This semi-autobiographical novel was published originally under Sylvia Plath’s pen name, Victoria Lucas in 1963. Only a month after the novel’s release, Plath committed suicide.

This is a heart-rending story of big expectations, secret hopes and immense disappointments. Esther Greenwood, Plath’s invented persona, feels trapped inside the dreary world  that surrounds her. It is as if she’s living under a bell jar. On her road from adolescence to adulthood, she is lost since she has no hand to guide her. Poetry may be the only thing that could protect her from her suicidal tendencies. Undoubtedly, Plath’s persona is so realistic and relatable that the readers cannot help but empathize with her.
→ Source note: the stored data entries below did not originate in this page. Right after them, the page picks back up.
(** * Parson (parson.c): a shallow embedding and its verified properties

    The development follows the layout of [parson.c]:

    - C strings and the helpers of the "Various" block ([hash_string],
      [hex_char_to_int], [parse_utf16_hex], ...);
    - the object hash table ([json_object_get_cell_ix], [json_object_add],
      [json_object_grow_and_rehash], [json_object_set_value],
      [json_object_remove_internal]) over an arbitrary type of stored values;
    - the value tree, the serializer and [json_value_equals];
    - the recursive-descent parser;
    - a pointer-level model (module [Heap]) for the parent links that the
      attach operations test.

    Modelling conventions.

    - A [char] is an [ascii]; a C string is the [list ascii] found at the
      pointer.  Reading at the end of the list yields the terminating NUL
      ([peek]); advancing a pointer is taking the tail.
    - [size_t] and [unsigned int] indices and counters are [nat]: the two agree
      as long as the table has fewer than 2^32 cells.  [unsigned long] hashes
      are [Z] reduced modulo 2^64 after every operation.  The [int] counters
      of the serializer ([written], [written_total], [level]) are numbers
      that stay within [INT_MAX]: an addition that passes it is signed
      overflow, which C leaves undefined, and is an error of the model.
    - The scratch buffer [num_buf] of the measuring pass is kept by its
      size, [PARSON_NUM_BUF_SIZE] bytes: a number whose text and NUL do not
      fit overruns it, which is an error of the model as well.
    - An array allocated with [malloc] is the list of its initialised
      elements.  An access out of bounds is an error of the model: the
      table functions live in the [option] monad and yield [None] there.
    - The allocator is an external collaborator; every allocation succeeds.
    - [double], [strtod] and [sprintf] are external as well: they are the
      fields of the class [FloatOps]. *)

From Stdlib Require Import ZArith Lia List Ascii String Bool.
From stdpp Require Import base tactics option list numbers strings gmap.

Local Open Scope char_scope.
Local Open Scope nat_scope.

(** ** Constants of parson.c *)

Definition STARTING_CAPACITY : nat := 16.
Definition MAX_NESTING : nat := 2048.
Definition PARSON_INDENT_STR : list ascii := [" "; " "; " "; " "].
Definition PARSON_NUM_BUF_SIZE : nat := 64.
Definition INT_MAX : Z := 2147483647%Z.
Definition ULONG_MODULUS : Z := (2 ^ 64)%Z.

Inductive JSON_Status := JSONSuccess | JSONFailure.

Inductive JSON_Value_Type :=
  | JSONError | JSONNull | JSONString | JSONNumber
  | JSONObject | JSONArray | JSONBoolean.

#[global] Instance JSON_Status_eq_dec : EqDecision JSON_Status.
Proof. solve_decision. Defined.

#[global] Instance JSON_Value_Type_eq_dec : EqDecision JSON_Value_Type.
Proof. solve_decision. Defined.

(** ** C strings *)

Definition NUL : ascii := "000".

(** [*s]: the character at the pointer, NUL at the end of the buffer. *)
Definition peek (s : list ascii) : ascii := hd NUL s.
As far as the cover of Plath’s only novel is concerned, there have been numerous editions. Some of them include Plath’s photograph, as if the publishers tried to secretly draw connections between Plath’s life and the life of the main protagonist. However, any experienced reader is well aware that the protagonist should  live independently of their creators. On the other hand, there are some covers for this novel that perfectly depict themes and even mood and such is the 1978 paperback edition of The Bell Jar. With the gothic print, a rose in decay and a gloved hand it captures the mood of the novel.

The bell jar, plath

“I saw my life branching out before me like the green fig tree in the story.  From the tip of every branch, like a fat purple fig, a wonderful future beckoned and winked.  One fig was a husband and a happy home and children, and another fig was a famous poet and another fig was a brilliant professor, and another fig was Ee Gee, the amazing editor, and another fig was Europe and Africa and South America, and another fig was Constantin and Socrates and Attila and a pack of other lovers with queer names and offbeat professions, and another fig was an Olympic lady crew champion, and beyond and above these figs were many more figs I couldn’t quite make out.  I saw myself sitting in the crotch of this fig tree, starving to death, just because I couldn’t make up my mind which of the figs I would choose.  I wanted each and every one of them, but choosing one meant losing all the rest, and, as I sat there, unable to decide, the figs began to wrinkle and go black, and, one by one, they plopped to the ground at my feet.”